また、本件訴訟について、特許は既に満期され、AstraZeneca社とAosaikang社も和解され、関係者のBMS社とVcare社とは本件訴訟を参加しないため、最高裁はAstraZeneca社の上訴撤回申請を許可しました。


事件の経過について、次のように整理しました。

1. 訴外のBMS社は「サキサグリプチン(Saxagliptin)」が請求項に書かれている特許をAstraZeneca社に譲渡しました。

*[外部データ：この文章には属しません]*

(** * TgMusicBot: the chat watcher ([src/modules/watcher.py])

    A shallow embedding of the two update handlers of the watcher module,
    [chat_member] and [new_message], and of the helpers they call, followed
    by the properties of the handlers.

    The handlers are [async] functions that call the Telegram client, the
    database, the admin cache and the assistant pool.  Every such call is
    recorded, in order, in a trace, together with the log lines and the
    sleeps between them.

    Conventions of the model:
    - a collaborator call returns; where the code looks at what it returns
      ([getSupergroupFullInfo], [call.get_client]) the answer is a function
      of the id asked about, carried by the client or passed in; where the
      code drops the returned value, the value is not modelled;
    - an update names a user as its subject ([member_id] is a
      [MessageSenderUser], so [member_id.user_id] is there to read); on
      such updates the one exception the module's own code raises is the
      [ValueError] of [int], which the [try] of [chat_member] catches;
    - a notice is the text the code builds, a log line is its format
      string with its arguments. *)

From Stdlib Require Import ZArith String Ascii List Decimal DecimalString.
From Stdlib Require DecimalPos DecimalZ.
From stdpp Require Import base option gmap strings.
Import ListNotations.

#[local] Open Scope string_scope.
#[local] Open Scope Z_scope.

(** * Python primitives the module relies on *)

Module Py.

(** [str(n)] for an [int]: decimal digits, a leading [-] for negatives. *)
Definition str (n : Z) : string := NilZero.string_of_int (Z.to_int n).

(** [s.startswith(p)]. *)
Definition startswith (s p : string) : bool := String.prefix p s.

(** [s[n:]]. *)
Fixpoint slice_from (n : nat) (s : string) : string :=
  match n, s with
  | O, _ => s
  | S n', String _ s' => slice_from n' s'
  | S _, EmptyString => EmptyString
  end.

(** [int(s)] for the strings [str] produces and their suffixes: an optional
    [-], then at least one decimal digit; anything else is [ValueError],
    here [None]. *)
Definition int (s : string) : option Z :=
  option_map Z.of_int (NilZero.int_of_string s).

(** [s in {t1, ..., tn}] for strings. *)
Definition in_ (s : string) (l : list string) : bool := existsb (String.eqb s) l.

(** The newline of a string literal. *)
Definition nl : string := String (ascii_of_nat 10) EmptyString.

End Py.

(** * Data the handlers see *)

(** The [@type] tags of [ChatMemberStatus] the module compares against. *)
Definition chatMemberStatusLeft : string := "chatMemberStatusLeft".
Definition chatMemberStatusMember : string := "chatMemberStatusMember".
Definition chatMemberStatusAdministrator : string := "chatMemberStatusAdministrator".
Definition chatMemberStatusBanned : string := "chatMemberStatusBanned".
(** * vwradio: build recipes and the faceplate driver interface

    This development covers one C header ([avr/faceplate.h]) and three
    Makefiles.  The header is embedded as its text lines together with the
    part of the C preprocessor it exercises; the Makefiles are embedded as
    variable tables and rules whose recipe lines are the source's own text,
    together with make's variable expansion and the fragment of the shell
    and of the utilities their recipes call. *)

From Stdlib Require Import Ascii String.
From stdpp Require Import gmap strings list fin_maps.

Local Open Scope string_scope.
Local Open Scope list_scope.

(** ** Characters and small string helpers *)

Module Str.

Definition dquote : string := String "034"%char "".
Definition newline : string := String "010"%char "".

Fixpoint strip_prefix (p s : string) : option string :=
  match p with
  | "" => Some s
  | String a p' =>
      match s with
      | String b s' => if Ascii.eqb a b then strip_prefix p' s' else None
      | "" => None
      end
  end.

(** [split_on c s] cuts [s] at the first [c]: the text before it and the
    text after it; [None] when [c] does not occur. *)
Fixpoint split_on (c : ascii) (s : string) : option (string * string) :=
  match s with
  | "" => None
  | String a s' =>
      if Ascii.eqb a c then Some ("", s')
      else match split_on c s' with
           | Some (l, r) => Some (String a l, r)
           | None => None
           end
  end.

(** All the fields of [s] between occurrences of [c] (at least one). *)
Fixpoint fields (c : ascii) (s : string) : list string :=
  match s with
  | "" => [""]
  | String a s' =>
      if Ascii.eqb a c then "" :: fields c s'
      else match fields c s' with
           | f :: fs => String a f :: fs
           | [] => [String a ""]
           end
  end.

Definition strip_suffix (p s : string) : option string :=
  option_map String.rev (strip_prefix (String.rev p) (String.rev s)).

Fixpoint has_char (c : ascii) (s : string) : bool :=
  match s with
  | "" => false
  | String a s' => Ascii.eqb a c || has_char c s'
  end.

Fixpoint join (sep : string) (l : list string) : string :=
  match l with
  | [] => ""
  | [x] => x
  | x :: l' => x +:+ sep +:+ join sep l'
  end.

(** A name without white space: what [String.words] keeps in one piece. *)
Fixpoint plain (s : string) : bool :=
  match s with
  | "" => true
  | String a s' => negb (Ascii.is_space a) && plain s'
  end.

(** Lower-case hexadecimal digits only. *)
Fixpoint hex (s : string) : bool :=
  match s with
  | "" => true
  | String a s' => has_char a "0123456789abcdef" && hex s'
  end.

End Str.

(** ** The header [avr/faceplate.h] and the preprocessor *)

Module Cpp.

(** The twelve lines of the header, as they are in the source. *)
Definition faceplate_h : list string :=
  [ "#ifndef FACEPLATE_H";
    "#define FACEPLATE_H";
    "";
    "#include <stdint.h>";
    "#include " +:+ Str.dquote +:+ "updemu.h" +:+ Str.dquote;
    "";
    "void faceplate_spi_init();";
    "void faceplate_clear_display();";
    "void faceplate_send_upd_command();";
    "void faceplate_update_from_upd_if_dirty(upd_state_t *state);";
    "";
    "#endif" ].

Inductive line :=
| LIfndef (macro : string)
| LDefine (macro : string)
| LInclude (header : string)
| LEndif
| LBlank
| LText (text : string).

(** The name between the delimiters of [#include <name>] or
    [#include "name"]. *)
Definition include_name (arg : string) : string :=
  match arg with
  | String _ rest =>
      match String.rev rest with
      | String _ r => String.rev r
      | "" => ""
      end
  | "" => ""
  end.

当該特許は2021年3月5日に満期しました。

2. 訴外のVcare社は2011年に、当該特許に無効審判請求を提起しました。

3. BMS社とVcare社とは和解契約を締結し、5日以内に無効審判を撤回すれば、侵害行為を不問し、特許の使用行為を継続できることを約束しました。

4. Vcare社の関係者・Aosaikang社は上記契約内容で特許の使用行為を継続します。

5. AstraZeneca社は、Aosaikang社が特許侵害で提訴しました。

6. Vcare社の関係者・Aosaikang社が和解協議に基いて特許を使用する行為は違法ではないと、一審で訴えを却下しました。

7. 不服するAstraZeneca社は最高裁に上訴しました。

8. AstraZeneca社は、Aosaikang社と和解したという理由で、上訴の撤回を申請しました。


リバースペイメント(Reverse Payment)とは、
先発医薬品メーカーと後発医薬品メーカーとの間で特許紛争が生じた場合に、先発医薬品メーカーが、後発医薬品メーカーに多額の金銭を支払い、後発医薬品メーカーが製品の参入を遅らせるような形の和解合意です。
「ペイフォーディレイ」とも呼ばれます。